> _EXTRACTED ENTRIES_:
Lemma throttle_insert (lt : LoginThrottle) l : (<[key := l]> lt : LoginThrottle) !! key = Some l.
Proof. apply (lookup_insert_eq (M := gmap string)). Qed.

(** The throttle of the account against the guesses made so far. *)
Record guess_inv (max W T : Z) (lt : LoginThrottle) (times : list Z) : Prop := {
  gi_past : forall t, t ∈ times -> (t <= T)%Z;
  gi_recent : forall c, (T - W <= c)%Z -> after c (default [] (lt !! key)) = after c times;
  gi_bound : forall t, (Z.of_nat (length (in_window W t times)) <= max)%Z
}.

Lemma guess_inv_later max W T T' lt lt' times :
  (T <= T')%Z -> lt' !! key = lt !! key -> guess_inv max W T lt times -> guess_inv max W T' lt' times.
Proof.
  intros HT Hlt [Hp Hr Hb]. split; [intros t Ht; specialize (Hp t Ht); lia | | exact Hb].
  intros c Hc. rewrite Hlt. apply Hr. lia.
Qed.

Lemma guess_inv_allow max win now lt lt' times :
  small_window win -> (0 < max)%Z -> lt' !! key = (lt_Allow now key max win lt).1 !! key -> guess_inv max (win * second) now lt times ->
  guess_inv max (win * second) now lt' (if (lt_Allow now key max win lt).2 then times ++ [now] else times).
Proof.
  intros Hw Hm Hlt [Hp Hr Hb]. revert Hlt. unfold lt_Allow. rewrite (bool_decide_false (max <= 0)%Z) by lia.
  rewrite clamp_small, window_start_small by done.
  rewrite Hr by lia. set (valid := after (now - win * second) times).
  case_bool_decide as Hfull; cbn [fst snd]; rewrite throttle_insert; intros Hlt; split; try done.
  - intros c Hc. rewrite Hlt. apply after_after. lia.
  - intros t [Ht|Ht]%elem_of_app; [by apply Hp | apply list_elem_of_singleton in Ht; lia].
  - intros c Hc. rewrite Hlt. change (after c (valid ++ [now]) = after c (times ++ [now])).
    rewrite !after_app. unfold valid. by rewrite after_after by lia.
  - intros t. apply bound_snoc; [exact Hp | exact Hb | unfold valid in Hfull; lia].
Qed.

Lemma login_run_inv max win calls T (st : World R * list Z) s :
  small_window win -> (0 < max)%Z -> loginThrottleConfig s = (max, win) ->
  StronglySorted Z.le (T :: calls.*1) -> w_svc st.1 = s ->
  (forall call, call ∈ calls -> wrong_guess st.1 call.2) ->
  guess_inv max (win * second) T (w_throttle st.1) st.2 ->
  exists T', guess_inv max (win * second) T' (w_throttle (fold_left login_step calls st).1) (fold_left login_step calls st).2.
Proof.
  intros Hw Hm Hc. revert T st. induction calls as [|[now r] calls IH]; intros T st Hs Hsvc Hwrong Hinv; [by exists T|].
  simpl in Hs. inversion Hs as [|? ? Hs' Hall]; subst. apply Forall_cons in Hall as [HT _].
  set (w0 := st.1 <| w_now := now |>). assert (wrong_guess w0 r) as Hr by exact (Hwrong (now, r) (list_elem_of_here _ _)).
  destruct (login_effect r w0 Hr) as [Hk He]. cbn [fold_left].
  apply (IH now); [exact Hs' | exact Hk | |].
  - intros call Hin body cfg Hd Hf Hb. apply (Hwrong call (list_elem_of_further _ _ _ Hin) body cfg Hd Hf).
    change (BuildAuthConfig (w_svc (login r w0).1) = Some cfg) in Hb. by rewrite Hk in Hb.
  - unfold login_step. cbn [fst snd]. fold w0. change (w_svc w0) with (w_svc st.1) in He. rewrite Hc in He. cbn [fst snd] in He.
    destruct He as [[Ht ->]|[Ht ->]].
    + by apply (guess_inv_later max (win * second) T now (w_throttle st.1)).
    + apply guess_inv_allow; [done|done|exact Ht|]. by apply (guess_inv_later max (win * second) T now (w_throttle st.1)).
Qed.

> _PROMPT_: Of the entries above, transcribe exactly those lines that fall between the line containing "guess_inv max (win * second) now lt'" and the line containing "rewrite Hr by", together with those two lines.

> _WRITTEN SOLUTION_:
  guess_inv max (win * second) now lt' (if (lt_Allow now key max win lt).2 then times ++ [now] else times).
Proof.
  intros Hw Hm Hlt [Hp Hr Hb]. revert Hlt. unfold lt_Allow. rewrite (bool_decide_false (max <= 0)%Z) by lia.
  rewrite clamp_small, window_start_small by done.
  rewrite Hr by lia. set (valid := after (now - win * second) times).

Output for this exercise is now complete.